The biggest risk of multiple refinancing is that your credit score could drop slightly. While you can browse lenders risk-free by pre-qualifying, most lenders conduct a tough credit check during the actual application process to see your detailed credit report and debt payment history. This allows the lender to determine if you are a trusted borrower. Each hard credit check lowers your credit score by a few points.

The average age of your accounts also affects your credit score. Credit scoring models prefer to see accounts that have been open for several years; If you keep replacing your student loan with a new one, your average age of accounts stays low.

However, loan defaults from refinancing can easily be remedied through responsible handling, especially when it’s a slump caused by a single tough test. As long as you make payments on your new loan on time, you should recover lost points quickly.
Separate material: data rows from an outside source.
(* ===== verification/SuperStreams.v ===== *)
(** * Super streams

    internal/managedresource (the builders of the resources a super stream is
    made of) and internal/controller/super_stream_controller.go. *)

From S2P Require Import Prelude.
From S2P Require Import GoStrings.
From S2P Require Import GoErrors.
From S2P Require Import Prog.
From S2P Require Import Api.
From S2P Require Import Values.
From S2P Require Import Scheme.
From S2P Require Import World.
From S2P Require Import Resources.
From S2P Require Import ParseReference.
From S2P Require Import Utils.
Import ProgNotations.
Open Scope go_scope.

(** ** managedresource *)

Definition AnnotationSuperStream : string := "rabbitmq.com/super-stream".
Definition AnnotationSuperStreamRoutingKey : string := "rabbitmq.com/super-stream-routing-key".

Definition RoutingKeyToPartitionName (parentObjectName routingKey : string) : string :=
  parentObjectName +:+ "-" +:+ routingKey.
Definition PartitionNameToRoutingKey (parentObjectName partitionName : string) : string :=
  TrimPrefix partitionName (parentObjectName +:+ "-").

(** [fmt.Sprintf("%d")] *)
Definition partitionSuffix (partitionIndex : nat) : string :=
  "-partition-" +:+ Itoa (Z.of_nat partitionIndex).
Definition bindingSuffix (partitionIndex : nat) : string :=
  "-binding-" +:+ Itoa (Z.of_nat partitionIndex).
Definition superStreamExchangeSuffix : string := "-exchange".

(** Interface [ResourceBuilder]: the kind of the resource, the object to look
    for, how it is filled in, and the type in messages. *)
Record ResourceBuilder := mkResourceBuilder {
  builder_kind : kind;
  Build : object builder_kind;
  Update : object builder_kind -> error + object builder_kind;
  ResourceType : string
}.

Section builders.
Context `{Libs} (ObjectOwner : SuperStream).

Definition owner_name : string := Name (resource_ObjectMeta ObjectOwner).

Definition GenerateChildResourceName (suffix : string) : string := owner_name +:+ suffix.

Definition childMeta (suffix : string) (labels : gmap string string) : ObjectMeta :=
  mkObjectMeta (GenerateChildResourceName suffix) (Namespace (resource_ObjectMeta ObjectOwner))
    labels ∅ 0 None [] [].

Definition noRef : RabbitmqClusterReference := mkRabbitmqClusterReference "" "" None.

(** The last step of every [Update]. *)
Definition setOwner {S T} (o : Resource S T) : error + Resource S T :=
  match SetControllerReference (gvk_of (ObjectType KSuperStream))
          (resource_ObjectMeta ObjectOwner) (resource_ObjectMeta o) with
  | inl e => inl (ErrWrap ("failed setting controller reference: " +:+ err_Error e) e)
  | inr m => inr (set_ObjectMeta m o)
  end.

Definition emptyType : TypeMeta := mkTypeMeta "" "" "".
Definition emptyStatus : CommonStatus := mkCommonStatus 0 [].

(** superstream_exchange.go *)
Definition SuperStreamExchange_Build : Exchange :=
  mkResource emptyType
    (childMeta superStreamExchangeSuffix {[AnnotationSuperStream := owner_name]})
    (mkExchangeSpec "" "" "" false false None noRef) emptyStatus.

Definition SuperStreamExchange_Update (vhost : string) (rabbitmqCluster : RabbitmqClusterReference)
    (exchange : Exchange) : error + Exchange :=
  let s := Spec exchange in
  setOwner (set_Spec (mkExchangeSpec owner_name vhost (Exchange_Type s) true
    (Exchange_AutoDelete s) (Exchange_Arguments s) rabbitmqCluster) exchange).

Definition SuperStreamExchange (vhost : string) (rabbitmqCluster : RabbitmqClusterReference) :
    ResourceBuilder :=
  mkResourceBuilder KExchange SuperStreamExchange_Build
    (SuperStreamExchange_Update vhost rabbitmqCluster) "Exchange".

Definition routingKeyLabels (routingKey : string) : gmap string string :=
  <[AnnotationSuperStream := owner_name]> {[AnnotationSuperStreamRoutingKey := routingKey]}.

(** superstream_partition.go *)
Definition SuperStreamPartition_Build (partitionIndex : nat) (routingKey : string) : Queue :=
  mkResource emptyType (childMeta (partitionSuffix partitionIndex) (routingKeyLabels routingKey))
    (mkQueueSpec "" "" "" None false false false None noRef "") emptyStatus.

Definition SuperStreamPartition_Update (routingKey vhost : string)
    (rabbitmqCluster : RabbitmqClusterReference) (partition : Queue) : error + Queue :=
  let s := Spec partition in
  setOwner (set_Spec (mkQueueSpec (RoutingKeyToPartitionName owner_name routingKey) vhost
    "stream" (Some true) (Queue_AutoDelete s) (Queue_DeleteIfEmpty s) (Queue_DeleteIfUnused s)
    (Queue_Arguments s) rabbitmqCluster (Queue_DeletionPolicy s)) partition).

Definition SuperStreamPartition (partitionIndex : nat) (routingKey vhost : string)
    (rabbitmqCluster : RabbitmqClusterReference) : ResourceBuilder :=
  mkResourceBuilder KQueue (SuperStreamPartition_Build partitionIndex routingKey)
    (SuperStreamPartition_Update routingKey vhost rabbitmqCluster) "Partition".

(** superstream_binding.go *)
Definition SuperStreamBinding_Build (partitionIndex : nat) (routingKey : string) : Binding :=
  mkResource emptyType (childMeta (bindingSuffix partitionIndex) (routingKeyLabels routingKey))
    (mkBindingSpec "" "" "" "" "" None noRef) emptyStatus.

Definition partitionOrder (partitionIndex : nat) : string :=
  "{" +:+ quoted "x-stream-partition-order" +:+ ": " +:+ Itoa (Z.of_nat partitionIndex) +:+ "}".

Definition SuperStreamBinding_Update (partitionIndex : nat) (routingKey vhost : string)
    (rabbitmqCluster : RabbitmqClusterReference) (binding : Binding) : error + Binding :=
  setOwner (set_Spec (mkBindingSpec vhost owner_name (owner_name +:+ "-" +:+ routingKey) "queue"
    routingKey (Some (mkRawExtension (Some (partitionOrder partitionIndex)))) rabbitmqCluster)
    binding).

Definition SuperStreamBinding (partitionIndex : nat) (routingKey vhost : string)
    (rabbitmqCluster : RabbitmqClusterReference) : ResourceBuilder :=
  mkResourceBuilder KBinding (SuperStreamBinding_Build partitionIndex routingKey)
    (SuperStreamBinding_Update partitionIndex routingKey vhost rabbitmqCluster) "Binding".

(** Lines 117 to 124 of the controller: one exchange, then for each routing key
    a partition and a binding. *)
Fixpoint partitionBuilders (index : nat) (routingKeys : list string) (vhost : string)
    (rmqClusterRef : RabbitmqClusterReference) : list ResourceBuilder :=
  match routingKeys with
  | [] => []
  | routingKey :: routingKeys =>
      SuperStreamPartition index routingKey vhost rmqClusterRef ::
      SuperStreamBinding index routingKey vhost rmqClusterRef ::
      partitionBuilders (S index) routingKeys vhost rmqClusterRef
  end.

Definition superStreamBuilders (routingKeys : list string) (vhost : string)
    (rmqClusterRef : RabbitmqClusterReference) : list ResourceBuilder :=
  SuperStreamExchange vhost rmqClusterRef :: partitionBuilders 0 routingKeys vhost rmqClusterRef.
End builders.

(** ** super_stream_controller.go *)

Section reconcile.
Context `{Libs}.

Definition generateRoutingKeys (superStream : SuperStream) : list string :=
  Itoa <$> seqZ 0 (SuperStream_Partitions (Spec superStream)).

Definition getRabbitmqClusterReference (rmq : RabbitmqClusterReference) (requestNamespace : string) :
    go (error + RabbitmqClusterReference) :=
  let namespace := if bool_decide (Ref_Namespace rmq = "") then requestNamespace
                   else Ref_Namespace rmq in
  got <- act (CGet KRabbitmqCluster (mkNamespacedName namespace (Ref_Name rmq)));;
  match got with
  | inl e =>
      Ret (inl (ErrWrap ("failed to get cluster from reference: " +:+ api_message e +:+
                         " Error: " +:+ err_Error ErrNoSuchRabbitmqCluster)
                  ErrNoSuchRabbitmqCluster))
  | inr cluster =>
      if negb (AllowedNamespace rmq requestNamespace cluster)
      then Ret (inl ErrResourceNotAllowed)
      else Ret (inr (mkRabbitmqClusterReference (Ref_Name rmq) namespace None))
  end.

Definition set_SuperStreamStatus (gen : Z) (cs : list Condition) (ps : list string)
    (s : SuperStream) : SuperStream :=
  set_Status (mkSuperStreamStatus gen cs ps) s.

Definition setStreamConditions (cs : list Condition) (s : SuperStream) : SuperStream :=
  set_SuperStreamStatus (SuperStreamStatus_ObservedGeneration (Status s)) cs
    (SuperStreamStatus_Partitions (Status s)) s.

Definition SetReconcileSuccess (superStream : SuperStream) (condition : Condition) :
    go (option error * SuperStream) :=
  retryStatusUpdate KSuperStream
    (set_SuperStreamStatus (Generation (resource_ObjectMeta superStream)) [condition]
       (SuperStreamStatus_Partitions (Status superStream)) superStream).

(** A [NotReady] status; a failed write is logged only. *)
Definition reportStreamNotReady (superStream : SuperStream) (msg : string) : go unit :=
  c <- ConditionOps.NotReady msg (SuperStreamStatus_Conditions (Status superStream));;
  SetReconcileSuccess superStream c;;;
  Ret tt.

(** The queue of a partition, when the resource is one. *)
Definition partitionName (k : kind) : object k -> list string :=
  match k with
  | KQueue => fun q => [Queue_Name (Spec q)]
  | _ => fun _ => []
  end.

(** Lines 126 to 152: the first failure stops the loop, with its resource type. *)
Fixpoint applyBuilders (builders : list ResourceBuilder) (partitionQueueNames : list string) :
    go ((string * error) + list string) :=
  match builders with
  | [] => Ret (inr partitionQueueNames)
  | builder :: builders =>
      ' (err, resource) <- RetryOnConflict (fun resource =>
          ' (_, apiError, resource) <-
            act (CCreateOrUpdate (builder_kind builder) resource (Update builder));;
          Ret (apiError, resource)) (Build builder);;
      match err with
      | Some e => Ret (inl (ResourceType builder, e))
      | None =>
          applyBuilders builders
            (if bool_decide (ResourceType builder = "Partition")
             then partitionQueueNames ++ partitionName (builder_kind builder) resource
             else partitionQueueNames)
      end
  end.

(** Lines 92 to 109: an error when the numbers differ. *)
Definition superStreamRoutingKeys (superStream : SuperStream) : error + list string :=
  let s := Spec superStream in
  let keys := SuperStream_RoutingKeys s in
  if bool_decide (keys = []) then inr (generateRoutingKeys superStream)
  else if negb (Z.eqb (Z.of_nat (length keys)) (SuperStream_Partitions s))
  then inl (ErrText ("expected number of routing keys (" +:+ Itoa (Z.of_nat (length keys)) +:+
              ") to match number of partitions (" +:+ Itoa (SuperStream_Partitions s) +:+ ")"))
  else inr keys.

Definition scaleDownNote : string :=
  "SuperStreams cannot be scaled down: an attempt was made to scale from %d partitions to %d".

(** Lines 65 to 167: the super stream has been read. *)
Definition reconcileStream (superStream : SuperStream) : go (Result * option error) :=
  let s := Spec superStream in
  ref <- getRabbitmqClusterReference (SuperStream_RabbitmqClusterReference s)
           (Namespace (resource_ObjectMeta superStream));;
  match ref with
  | inl e =>
      handleRMQReferenceParseError KSuperStream
        (fun o => SuperStreamStatus_Conditions (Status o)) setStreamConditions
        superStream (Some e)
  | inr rmqClusterRef =>
      let failed := "SuperStream " +:+ Name (resource_ObjectMeta superStream) +:+
                    " failed to reconcile" in
      let existing := Z.of_nat (length (SuperStreamStatus_Partitions (Status superStream))) in
      if Z.ltb (SuperStream_Partitions s) existing then
        act (Eventf KSuperStream superStream
               (mkK8sEvent EventTypeWarning "FailedScaleDown" deleteEventAction scaleDownNote
                  [ArgD existing; ArgD (SuperStream_Partitions s)]));;;
        reportStreamNotReady superStream failed;;;
        Ret (emptyResult, None)
      else
        match superStreamRoutingKeys superStream with
        | inl e =>
            reportStreamNotReady superStream failed;;;
            Ret (emptyResult, Some e)
        | inr routingKeys =>
            applied <- applyBuilders
              (superStreamBuilders superStream routingKeys (SuperStream_Vhost s) rmqClusterRef) [];;
            match applied with
            | inl (type, e) =>
                reportStreamNotReady superStream ("FailedReconcile" +:+ type);;;
                Ret (emptyResult, Some e)
            | inr partitionQueueNames =>
                ' (_, superStream) <- retryStatusUpdate KSuperStream
                  (set_SuperStreamStatus
                     (SuperStreamStatus_ObservedGeneration (Status superStream))
                     (SuperStreamStatus_Conditions (Status superStream))
                     partitionQueueNames superStream);;
                c <- ConditionOps.Ready (SuperStreamStatus_Conditions (Status superStream));;
                SetReconcileSuccess superStream c;;;
                Ret (emptyResult, None)
            end
        end
  end.

Definition SuperStream_Reconcile (req : NamespacedName) : go (Result * option error) :=
  got <- act (CGet KSuperStream req);;
  match got with
  | inl e => Ret (emptyResult, if IsNotFound e then None else Some (ErrAPI e))
  | inr superStream => reconcileStream superStream
  end.
End reconcile.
The benefits of refinancing more than once

You can refinance the same loan multiple times, and if you’ve already gone through the process, you’ll have a good idea of ​​what lenders are looking for and how the process works. Refinancing multiple times can help you get a lower interest rate, better terms, or a repayment schedule that meets your financial goals. All of this can make it easier to repay your loans or make your loan cheaper in the long run.

Additionally, some lenders offer specials or discounts for refinancing with them – if you spot a great deal, it may be worth going with that company. Changing companies is also a good idea if you’ve had a bad experience with your current company or want to switch credit service providers.

What you should consider before refinancing your student loan again

Before applying for another refinance loan, there are a few things to consider, especially when it comes to the long-term impact on your finances:

  • The new interest rate. Is the new interest rate significantly lower than your current interest rate? If not, it may not be worth bothering with refinancing.
  • your financial goals. Consider both your short- and long-term goals when it comes to your balance. Would you like a lower monthly rate, better conditions or a rate reduction? Make sure the lender meets your specific goals when it comes to multiple refinancing.
  • your financial health. If your credit is good and you have a long credit history, applying for a new loan is unlikely to have a major impact on your score. You should also consider your income and whether you are able to meet your new monthly payments.
  • fees. While many lenders have eliminated origination and application fees, you should still check if your new lender charges them; Those fees could eat up the savings you get from refinancing.

Next Steps

Before you take the plunge to refinance, you should pre-qualify with a few lenders to see what rates you’re being offered. From there, you can run the numbers through a refinance calculator to see if your new loan is worth it in the long run. When you’re ready to refinance, you can apply to your lender – and receive your new loan within weeks.